By the way, what are you studying? The thesis you posted makes it sound like video games are attributed to violent tendencies. Is that really where you are going? Sounds more like a marketing study to me. Or do you mean violent tendencies attributed to video games (or alternately video game contributions to violent tendencies).
No offense, scratch that, I don't give a f'uck whether you're offended or not, get a clue. You're just another academic trying to give people a loop hole to jump through to justify behavior. Why not do something of value. Maybe "Personal Responsibility and You: What happens when we stop blaming pop culture and look at root causes." Nah, that might require some f'ucking thought on your part. Bob knows that's unlikely.
Actually, I'm going into forensic psychology (the study of psychology applied to law and legal systems). Anyways, I have been an avid gamer for a long time. I don't want the results to suggest that video games cause ANYTHING. However, if the data show it, then the data show it. If there is in fact a causal relationship, I'd rather it be shown, and therefore studied, than have it denied because people think I'm trying to find "a loop hole." Relationships exist in nature, and scientists experiment to expose them.

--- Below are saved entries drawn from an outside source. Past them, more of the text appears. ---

Inductive event :=
| FeeCollected (payer token amount nonce : Z)
| FeeRecipientUpdated (oldRecipient newRecipient : Z).

Section Contract.
(** The ERC-20 tokens' storage and [safeTransferFrom(from, to, amount)] on one
    of them, called by this contract; a token does not call back. *)
Context {W : Type}.
Variable safeTransferFrom : Z -> Z -> Z -> Z -> W -> option W.
Variable keccak256 : Buffer -> Z.
Variable hashTypedDataV4 : Z -> Z.             (* the EIP-712 digest of a struct hash *)
Variable recover : Z -> Buffer -> option Z.    (* ECDSA.recover(digest, signature) *)

Definition FEE_TYPEHASH : Z :=
  keccak256 (ascii_bytes (js "CollectFee(address token,uint256 amount,uint256 nonce,uint256 deadline)")).

Record state := { owner : Z; feeRecipient : Z; nonces : gmap Z Z; world : W }.

Definition deploy (m : msg) (_feeRecipient : Z) (w : W) : option state :=
  _ ← require (negb (_feeRecipient =? 0));
  Some {| owner := msg_sender m; feeRecipient := _feeRecipient; nonces := ∅; world := w |}.

Definition getNonce (s : state) (payer : Z) : Z := default 0 (nonces s !! payer).

Definition digest (token amount nonce deadline : Z) : Z :=
  hashTypedDataV4 (keccak256 (packed_256 FEE_TYPEHASH ++ packed_256 token ++ packed_256 amount
                                ++ packed_256 nonce ++ packed_256 deadline)).

Definition collectFee (m : msg) (token amount : Z) (signature : Buffer) (nonce deadline : Z) (s : state)
    : option (state * list event) :=
  _ ← require (block_timestamp m <=? deadline);
  _ ← require (negb (amount =? 0));
  _ ← require (negb (token =? 0));
  _ ← require (getNonce s (msg_sender m) =? nonce);
  signer ← recover (digest token amount nonce deadline) signature;
  _ ← require (signer =? msg_sender m);
  next ← increment nonce;
  w ← safeTransferFrom token (msg_sender m) (feeRecipient s) amount (world s);
  Some ({| owner := owner s; feeRecipient := feeRecipient s; nonces := <[msg_sender m := next]> (nonces s); world := w |},
        [FeeCollected (msg_sender m) token amount nonce]).

Definition setFeeRecipient (m : msg) (newRecipient : Z) (s : state) : option (state * list event) :=
  _ ← require (owner s =? msg_sender m);
  _ ← require (negb (newRecipient =? 0));
  Some ({| owner := owner s; feeRecipient := newRecipient; nonces := nonces s; world := world s |},
        [FeeRecipientUpdated (feeRecipient s) newRecipient]).

(** [TransferOwnership], [RenounceOwnership]: inherited from Ownable;
    [Elsewhere]: the tokens' own transactions. *)
Inductive call :=
| CollectFee (token amount : Z) (signature : Buffer) (nonce deadline : Z)
| SetFeeRecipient (newRecipient : Z)
| TransferOwnership (newOwner : Z)
| RenounceOwnership
| Elsewhere (w : W).

Definition with_owner (o : Z) (s : state) : state :=
  {| owner := o; feeRecipient := feeRecipient s; nonces := nonces s; world := world s |}.
#[global] Instance ledger_laws : PoolManagerLaws ledger.
Proof.
  split; cbn.
  - intros w w' [= <-]. split_and!; [|done..]. intros c.
    change (default 0 ((∅ : gmap Z Z) !! c) = 0). by rewrite lookup_empty.
  - intros w. case_bool_decide as E; split.
    + intros _ c. unfold get. destruct (deltas w !! c) as [v|] eqn:Ec; [by apply (E c)|done].
    + intros _. by eexists.
    + by intros [? ?].
    + intros Hz. destruct E. intros c v Ec. specialize (Hz c). unfold get in Hz. by rewrite Ec in Hz.
  - intros k lo hi l salt w w' d. apply open_pair_spec.
  - intros k z a p w w' d. apply open_pair_spec.
  - by intros c w w' [= <-].
  - intros v w w'. destruct (Z.leb_spec v (l_ether w)); [|done]. intros [= <-]. cbn. split_and!; [done..|].
    intros c. apply (get_move (l_synced w)).
  - intros c to a w w' [= <-]. split_and!; [done..|]. intros c'. rewrite get_move. unfold at_. case_bool_decide; lia.
  - intros t f a w w' b [= <- _]. destruct (Z.eqb_spec (l_synced w) t) as [<-|]; done.
Qed.

(** Adding liquidity to a pool of two tokens ends with every delta closed; to a
    pool with the native currency it reverts. *)
Example helper_adds_liquidity :
  let run k := PoolHelper.addLiquidity {| msg_sender := 7; block_timestamp := 0; block_number := 0 |} k (-60) 60 5
                 {| PoolHelper.poolManager := 9; PoolHelper.owner := 7 |}
                 {| deltas := ∅; l_synced := 0; l_paid := 0; l_ether := 0 |} in
  is_Some (run {| currency0 := 1; currency1 := 2; fee := 3000; tickSpacing := 60; hooks := 0 |})
  /\ run {| currency0 := 0; currency1 := 2; fee := 3000; tickSpacing := 60; hooks := 0 |} = None.
Proof. split; [vm_compute; by eexists|reflexivity]. Qed.

End Ledger.
(* ===== verification/Scripts.v ===== *)
(** * The deployment and single-call scripts (contracts/scripts)

    deploy.ts, deploy_sepolia.ts, deploy_base_sepolia.ts, deploy_hook_only.ts,
    grant_role.ts, check_and_grant.ts, single_mint.ts and single_verify.ts over
    the contracts of Contracts.v: a chain of deployed contracts, the account's
    nonce, and a node that may fail any request.  The loop of
    verify_swap_bot.ts (SwapBot.v) runs against the contract it calls. *)
From Stdlib Require Import ZArith Lia String.
From stdpp Require Import base list numbers option strings gmap.
From S2P Require Import Prelude JSString Errors Bytes OpenZeppelin Contracts SetupPool SwapBot.

Module Scripts.

Section Scripts.
Context {R T : Type} `{AccessControl R, ERC1155Supply T}.
Variable keccak256 : Buffer -> Z.
(** The address of the contract an account creates with a nonce. *)
Variable create : Z -> Z -> Z.
(** What the node answers to the i-th request: it fails or not, and the time
    and number of the block a transaction is put in. *)
Variable rpc : nat -> res unit.
Variable block : nat -> Z * Z.
(** The errors ethers raises for a reverted call, and for a wrong number of
    constructor arguments. *)
Variable reverted : exn.
Variable wrong_arguments : exn.

Record chain := {
  ttts : gmap Z (TTT.state (R := R) (T := T));
  fees : gmap Z (ProtocolFee.state (W := unit));
  hooks : gmap Z (TTTHook.state (R := R));
  simples : gmap Z (TTTHookSimple.state (R := R));
  nonce : Z;       (* of the account *)
  requests : nat;  (* made so far *)
}.

Definition tick (s : chain) : chain :=
  {| ttts := ttts s; fees := fees s; hooks := hooks s; simples := simples s; nonce := nonce s;
     requests := S (requests s) |}.
Definition bump (s : chain) : chain :=
  {| ttts := ttts s; fees := fees s; hooks := hooks s; simples := simples s; nonce := nonce s + 1;
     requests := requests s |}.
Definition put_ttt (a : Z) (c : TTT.state) (s : chain) : chain :=
  {| ttts := <[a := c]> (ttts s); fees := fees s; hooks := hooks s; simples := simples s; nonce := nonce s;
     requests := requests s |}.
Definition put_fee (a : Z) (c : ProtocolFee.state) (s : chain) : chain :=
  {| ttts := ttts s; fees := <[a := c]> (fees s); hooks := hooks s; simples := simples s; nonce := nonce s;
     requests := requests s |}.
Definition put_hook (a : Z) (c : TTTHook.state) (s : chain) : chain :=
  {| ttts := ttts s; fees := fees s; hooks := <[a := c]> (hooks s); simples := simples s; nonce := nonce s;
     requests := requests s |}.
Definition put_simple (a : Z) (c : TTTHookSimple.state) (s : chain) : chain :=
  {| ttts := ttts s; fees := fees s; hooks := hooks s; simples := <[a := c]> (simples s); nonce := nonce s;
     requests := requests s |}.

(** ** Requests *)

Definition act {A} (f : chain -> chain * res A) : comp exn chain A := f.
Definition raise {A} (e : exn) : comp exn chain A := fun s => (s, Throw e).

Definition request : comp exn chain unit := fun s => (tick s, rpc (requests s)).

Definition msg_of (account : Z) (s : chain) : msg :=
  {| msg_sender := account; block_timestamp := (block (requests s)).1; block_number := (block (requests s)).2 |}.

(** A call ethers makes with its answer: one request, refused when it reverts. *)
Definition view {A} (f : chain -> option A) : comp exn chain A :=
  _ ← request;
  act (fun s => (s, match f s with Some a => Ok a | None => Throw reverted end)).

(** A transaction without a gas limit, sent and waited for: the gas estimation
    refuses one that reverts. *)
Definition send {A} (account : Z) (f : msg -> chain -> option (chain * A)) : comp exn chain A :=
  _ ← request;
  a ← act (fun s => match f (msg_of account s) s with
                | Some (s', a) => (bump s', Ok a)
                | None => (s, Throw reverted)
                end);
  _ ← request;
  mret a.

(** A transaction with a gas limit goes out in any case and uses a nonce. *)
Definition send_with_gas {A} (account : Z) (f : msg -> chain -> option (chain * A)) : comp exn chain A :=
  _ ← request;
  r ← act (fun s => match f (msg_of account s) s with
                | Some (s', a) => (bump s', Ok (Some a))
                | None => (bump s, Ok None)
                end);
  _ ← request;
  match r with Some a => mret a | None => raise reverted end.

(** ** Contracts *)

(** [factory.deploy(...)], [waitForDeployment()], [getAddress()]. *)
Definition deploy_contract (account : Z) (make : msg -> Z -> chain -> option chain) : comp exn chain Z :=
  send account (fun m s => let a := create account (nonce s) in s' ← make m a s; Some (s', a)).

Definition deployTTT (account : Z) : comp exn chain Z :=
  deploy_contract account (fun m a s => Some (put_ttt a (TTT.deploy keccak256 m) s)).
Definition deployProtocolFee (account treasury : Z) : comp exn chain Z :=
  deploy_contract account (fun m a s => c ← ProtocolFee.deploy m treasury tt; Some (put_fee a c s)).
Definition deployTTTHook (account ttt minBalance turboFee fullFee : Z) : comp exn chain Z :=
  deploy_contract account
    (fun m a s => c ← TTTHook.deploy keccak256 m a ttt minBalance turboFee fullFee; Some (put_hook a c s)).
Definition deployTTTHookSimple (account ttt minBalance turboFee fullFee : Z) : comp exn chain Z :=
  deploy_contract account
    (fun m a s => c ← TTTHookSimple.deploy keccak256 m ttt minBalance turboFee fullFee; Some (put_simple a c s)).

(** A call of TTT at an address; a transaction to an address without code
    succeeds and does nothing. *)
Definition on_ttt (ttt : Z) (c : TTT.call) (m : msg) (s : chain) : option (chain * list TTT.event) :=
  match ttts s !! ttt with
  | None => Some (s, [])
  | Some t => '(t', es) ← TTT.exec keccak256 m c t; Some (put_ttt ttt t' s, es)
  end.

Definition MINTER_ROLE : Z := TTT.MINTER_ROLE keccak256.

(** [ttt.MINTER_ROLE()], [ttt.hasRole(role, account)]: without code at the
    address the empty answer does not decode. *)
Definition readMinterRole (ttt : Z) : comp exn chain Z :=
  view (fun s => _ ← ttts s !! ttt; Some MINTER_ROLE).
Definition ttt_hasRole (ttt role a : Z) : comp exn chain bool :=
  view (fun s => t ← ttts s !! ttt; Some (hasRole (TTT.roles t) role a)).

(** [await (await ttt.grantRole(role, account)).wait()] *)
Definition grantRole (account ttt role a : Z) : comp exn chain unit :=
  _ ← send account (on_ttt ttt (TTT.Roles (GrantRole role a)));
  mret tt.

Anyways, the actual study will be studying if video game exposure can cause increased agression, or at least increased aggression when self-reported by a subject (still have to work out a scale of aggression). Not really biased in either way, though there is a very substantial body of evidence showing that video games can cause increased short term direct aggressiveness, and longer term indirect aggressiveness. So, as much as I hate it, there appears to be some sort of link. We can never say 100% that there is a link (nothing can ever be 100% proven), but its looking like it exists. Sorry you don't want to believe it, and feel that my research is threatening, but I'm not really trying to say that they cause violence. Just increased aggression. Aggression normally feeds into violence (hard to have a brutal mass murder without any form of aggression). A person is still accountable for what they did, no one will get them out of the legal system for playing video games. There is a link between exercise and aggression, but no one gets out of prison by saying "well i just got done exercising so..." They'd be laughed out of courts. This would be along those same lines.